November 2, 2016 3:30 in Johnson 075
The UW Data Science Seminar, organized by the eScience Institute, iSchool DataLab, and CSE Interactive Data Lab, is a “university-wide effort bringing together thought-leading speakers and researchers across campus to discuss topics related to data analysis, visualization and applications to domain sciences.” Rob Axtell, Department Chair of the Krasnow Institute for Advanced Study at George Mason University, presents this week’s seminar entitled, “Computationally-Enabled Public Policy Using Comprehensive Data.”

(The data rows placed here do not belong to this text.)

(* ===== verification/_CoqProject ===== *)
-Q . S2P
Prelude.v
HashTable.v
HashTableCorrect.v
HashTableTheorems.v
SetTable.v
SetCorrect.v
Bitset.v
Bytes.v
Crc32.v
Float32.v
HalfFloat.v
HalfFloatTheorems.v
RingVector.v
RingVectorCorrect.v
RingVectorTheorems.v
Blob.v
BlobCorrect.v
BlobItems.v
BlobTheorems.v
Ralloc.v
RallocString.v
RallocForest.v
RallocCorrect.v
RallocMove.v
RallocFree.v
RallocSpec.v
RallocSteps.v
RallocTheorems.v
LinearAlloc.v
LinearMem.v
LinearSpec.v
LinearSteps.v
LinearOps.v
LinearTheorems.v
Slab.v
SlabCorrect.v
SlabThreads.v
SlabTheorems.v
RegAlloc.v
RegAllocCorrect.v
RegAllocSelect.v
RegAllocBuild.v
RegAllocGraph.v
RegAllocTheorems.v
QpuInstr.v
QpuPack.v
QpuFields.v
QpuCorrect.v
QpuMul.v
QpuWord.v
QpuTheorems.v
Vc4Defines.v
Vc4Shader.v
Vc4ShaderFrame.v
Vc4ShaderSafe.v
Vc4ShaderRun.v
Vc4ShaderUniforms.v
Vc4ShaderOffsets.v
Vc4ShaderTotal.v
Vc4ShaderRest.v
Vc4ShaderTheorems.v
Vc4Packet.v
Vc4Validate.v
Vc4ShaderRec.v
Vc4BinSteps.v
Vc4BinRun.v
Vc4BinTotal.v
Vc4Texture.v
Vc4JobCorrect.v
Vc4JobTheorems.v
Vc4Render.v
Vc4RenderList.v
Vc4RenderCorrect.v
Vc4RenderSurfaces.v
Vc4RenderTheorems.v
MemManager.v
MemManagerRings.v
MemManagerRep.v
MemManagerAlloc.v
MemManagerTheorems.v
Definition _mesa_hash_table_u64_remove (ht : hash_table_u64) (key : Z)
    : option hash_table_u64 :=
  if key =? DELETED_KEY_VALUE then
    Some {| hu_table := hu_table ht; hu_deleted_key_data := 0 |}
  else
    entry ← hash_table_u64_search ht key;
    match entry with
    | None => Some ht
    | Some i =>
      table ← hu_table ht;
      table ← _mesa_hash_table_remove table (Some i);
      Some {| hu_table := Some table; hu_deleted_key_data := hu_deleted_key_data ht |}
    end.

The social sciences are being revolutionized today by two distinct forces, data and computing. The ability to perform controlled experiments, both in laboratory (small scale) and web-facilitated (large scale) settings, combine with natural experiments and digital exhaust type click-stream data to provide an unprecedented window into human behavior in a wide variety of social contexts. But just as significant is the increasing availability of administratively-complete micro-data that offer nearly comprehensive portraits of important social phenomena. Computational techniques and tools are essential for managing such data, and for creating models capable of explaining the data. Specifically, agent-based computing is an emerging technology for representing individuals engaged in social behavior and grounding them in micro-data. In this talk I will start with some background material on agent computing, discussing how the approach has been utilized for abstract models of social processes. I will then go on to describe two large-scale agent models that utilize individual-level data. A model of the U.S. housing market bubble that burst c 2006-7 will be described for the Washington, D.C. area. It involves some 2 million housing units overall with more than a million homeowners and some 500K mortgages. The model combines data on the housing stock (county sources), borrowers (Census), and mortgages (from mortgage service providers), and the model output is compared to MLS transactional data. We have investigated alternative policies for attenuating the size of the bubble. Then a model of the U.S. private sector, 120 million employees organized into 6 million firms, will be presented. This model uses data on the entire population of tax-paying firms in the U.S. and closely reproduces firm sizes, ages, growth rates, job tenure, wage distributions, and so on. In these models, aggregate phenomena emerge from the interactions of the agents without any pre-specification of what might happen. That is, social phenomena grow from the bottom up.